*** DATA FOR THIS EXERCISE ***
Definition bset_search (n : BtreeNodeRaw) (i : nat) (key : list byte) : res search_result :=
  es ← bset_entries n i;
  binary_search_byO (cmp_key key) es.

Definition iter_all_entries (n : BtreeNodeRaw) : res (list (nat * nat)) :=
  foldO (λ acc b, es ← bset_entries n b; Ok (acc ++ ((λ i, (b, i)) <$> seq 0 (length es))))
        [] (seq 0 (bset_count n)).

Definition entry_at (n : BtreeNodeRaw) (b i : nat) : res DiskEntry :=
  es ← bset_entries n b; index es i.

(** [f] applied to [*entry_at_mut(b, i)]. *)
Definition entry_at_mut (b i : nat) (f : DiskEntry → res DiskEntry) (n : BtreeNodeRaw)
    : res BtreeNodeRaw :=
  bset_entries_mut b (λ es, e ← index es i; e' ← f e; assign es i e') n.

(** Copy a value of at most 96 bytes into a payload, zero-filling the rest. *)
Definition set_payload_value (val : list byte) (e : DiskEntry) : res DiskEntry :=
  let len := Nat.min (length val) MAX_VALUE_SIZE in
  p ← splice (de_payload e) 0 (take len val);
  p ← fill_zero_from p len;
  Ok (with_payload (u8 (Z.of_nat len)) p e).

Definition set_value_at (b i : nat) (val : list byte) (n : BtreeNodeRaw) : res BtreeNodeRaw :=
  entry_at_mut b i (set_payload_value val) n.

Definition value_bytes_at (n : BtreeNodeRaw) (b i : nat) : res (list byte) :=
  e ← entry_at n b i;
  slice (de_payload e) 0 (Z.to_nat (de_value_len e)).

Definition child_block_at (n : BtreeNodeRaw) (b i : nat) : res Z :=
  e ← entry_at n b i; payload_child (de_payload e).

Definition set_child_block_at (b i : nat) (nr : Z) (n : BtreeNodeRaw) : res BtreeNodeRaw :=
  entry_at_mut b i (λ e, p ← payload_set_child nr (de_payload e); Ok (with_payload (de_value_len e) p e)) n.

(** *** Layout-mutating helpers *)
Definition start_new_bset (seq : Z) (n : BtreeNodeRaw) : res BtreeNodeRaw :=
  let c := bset_count n in
  _ ← assert_that (c <? BSET_TREE_NR_MAX)%nat;
  off ← skip_bsets n c 0;
  n' ← write_bset_header n off {| bh_seq := seq; bh_nkeys := 0; bh_flags := 0; bh_pad := 0 |};
  Ok (set_bset_count (u8 (Z.of_nat (c + 1))) n').

Definition append_to_last_bset (e : DiskEntry) (n : BtreeNodeRaw) : res BtreeNodeRaw :=
  total ← total_stored n;
  _ ← assert_that (total <? MAX_ENTRIES)%nat;
  _ ← assert_that (0 <? bset_count n)%nat;
  let bset_idx := (bset_count n - 1)%nat in
  off ← bset_offset n bset_idx;
  h ← read_bset_header n off;
  let nk := Z.to_nat (bh_nkeys h) in
  let entry_off := (off + BSET_HEADER_SIZE + nk * ENTRY_SIZE)%nat in
  b ← splice (body n) entry_off (encode_entry e);
  write_bset_header (with_body b n) off
    {| bh_seq := bh_seq h; bh_nkeys := u16 (Z.of_nat (nk + 1)); bh_flags := bh_flags h; bh_pad := 0 |}.

(** [entries.copy_within(at..len - 1, at + 1); entries[at] = e]. *)
Definition shift_insert (at_ : nat) (e : DiskEntry) (es : list DiskEntry) : res (list DiskEntry) :=
  moved ← slice es at_ (length es - 1);
  es ← splice es (at_ + 1) moved;
  assign es at_ e.

Definition sort_insert_into_last_bset (e : DiskEntry) (n : BtreeNodeRaw)
    : res (search_result * BtreeNodeRaw) :=
  _ ← assert_that (0 <? bset_count n)%nat;
  let bset_idx := (bset_count n - 1)%nat in
  off ← bset_offset n bset_idx;
  h ← read_bset_header n off;
  let nk := Z.to_nat (bh_nkeys h) in
  k ← key_bytes e;
  s ← bset_search n bset_idx k;
  match s with
  | Found found =>
      n' ← entries_at_mut n off nk (λ es, assign es found e);
      Ok (Found found, n')
  | Absent insert_at =>
      total ← total_stored n;
      _ ← assert_that (total <? MAX_ENTRIES)%nat;
      n' ← entries_at_mut n off (nk + 1) (shift_insert insert_at e);
      n'' ← write_bset_header n' off
        {| bh_seq := bh_seq h; bh_nkeys := u16 (Z.of_nat (nk + 1)); bh_flags := bh_flags h; bh_pad := 0 |};
      Ok (Absent insert_at, n'')
  end.

Definition search_internal (n : BtreeNodeRaw) (key : list byte) : res search_result :=
  es ← bset_entries n 0;
  let k := (length es - 1)%nat in
  binary_search_byO (cmp_key key) (take k es).

(** *** Single-bset accessors *)
Definition entry (n : BtreeNodeRaw) (i : nat) : res DiskEntry := entry_at n 0 i.
Definition entry_mut (i : nat) (f : DiskEntry → res DiskEntry) (n : BtreeNodeRaw) : res BtreeNodeRaw :=
  entry_at_mut 0 i f n.
Definition search (n : BtreeNodeRaw) (key : list byte) : res search_result :=
  if (0 <? level n)%Z then search_internal n key else bset_search n 0 key.
Definition child_block (n : BtreeNodeRaw) (i : nat) : res Z := child_block_at n 0 i.
Definition set_child_block (i : nat) (nr : Z) (n : BtreeNodeRaw) : res BtreeNodeRaw :=
  set_child_block_at 0 i nr n.
Definition value_bytes (n : BtreeNodeRaw) (i : nat) : res (list byte) := value_bytes_at n 0 i.
Definition set_value (i : nat) (val : list byte) (n : BtreeNodeRaw) : res BtreeNodeRaw :=
  set_value_at 0 i val n.
Definition set_nkeys (k : nat) (n : BtreeNodeRaw) : res BtreeNodeRaw :=
  let stored := if (0 <? level n)%Z then (k + 1)%nat else k in
  h ← read_bset_header n 0;
  write_bset_header n 0
    {| bh_seq := bh_seq h; bh_nkeys := u16 (Z.of_nat stored); bh_flags := bh_flags h; bh_pad := 0 |}.

(** ** Merged search and iteration *)
Record MergedHit : Type := { hit_bset : nat; hit_entry : nat; hit_seq : Z }.

Definition merged_find_step (n : BtreeNodeRaw) (key : list byte) (best : option MergedHit) (b : nat)
    : res (option MergedHit) :=
  s ← bset_search n b key;
  match s with
  | Absent _ => Ok best
  | Found idx =>
      h ← bset_header n b;
      let hit := {| hit_bset := b; hit_entry := idx; hit_seq := bh_seq h |} in
      Ok (match best with
          | Some old => if (bh_seq h <=? hit_seq old)%Z then best else Some hit
          | None => Some hit
          end)
  end.

Definition merged_find (n : BtreeNodeRaw) (key : list byte) : res (option MergedHit) :=
  foldO (merged_find_step n key) None (seq 0 (bset_count n)).

Definition merged_lower_bound_cursors (n : BtreeNodeRaw) (key : list byte) : res (list nat) :=
  foldO (λ out b,
    s ← bset_search n b key;
    assign out b (match s with Found i | Absent i => i end))
    (replicate BSET_TREE_NR_MAX 0) (seq 0 (Nat.min (bset_count n) BSET_TREE_NR_MAX)).

Record MergedIter : Type := {
  mi_node : BtreeNodeRaw;
  mi_cursors : list nat;
  mi_lens : list nat;
  mi_seqs : list Z;
  mi_bset_count : nat;
}.

Definition merged_iter_new (n : BtreeNodeRaw) : res MergedIter :=
  '(lens, seqs) ← foldO (λ '(lens, seqs) b,
      h ← bset_header n b;
      lens' ← assign lens b (Z.to_nat (bh_nkeys h));
      seqs' ← assign seqs b (bh_seq h);
      Ok (lens', seqs'))
    (replicate BSET_TREE_NR_MAX 0, replicate BSET_TREE_NR_MAX 0%Z) (seq 0 (bset_count n));
  Ok {| mi_node := n; mi_cursors := replicate BSET_TREE_NR_MAX 0; mi_lens := lens;
        mi_seqs := seqs; mi_bset_count := bset_count n |}.

Definition with_cursors (c : list nat) (it : MergedIter) : MergedIter :=
  {| mi_node := mi_node it; mi_cursors := c; mi_lens := mi_lens it; mi_seqs := mi_seqs it;
     mi_bset_count := mi_bset_count it |}.

Definition merged_iter_with_lower_bound (n : BtreeNodeRaw) (key : list byte) : res MergedIter :=
  it ← merged_iter_new n;
  c ← merged_lower_bound_cursors n key;
  Ok (with_cursors c it).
*** End of DATA FOR THIS EXERCISE ***
=== REQUIRED ACTION ===
Once the lines above that include "total" are counted, report the number and nothing else.

=== EXERCISE SOLUTION ===
4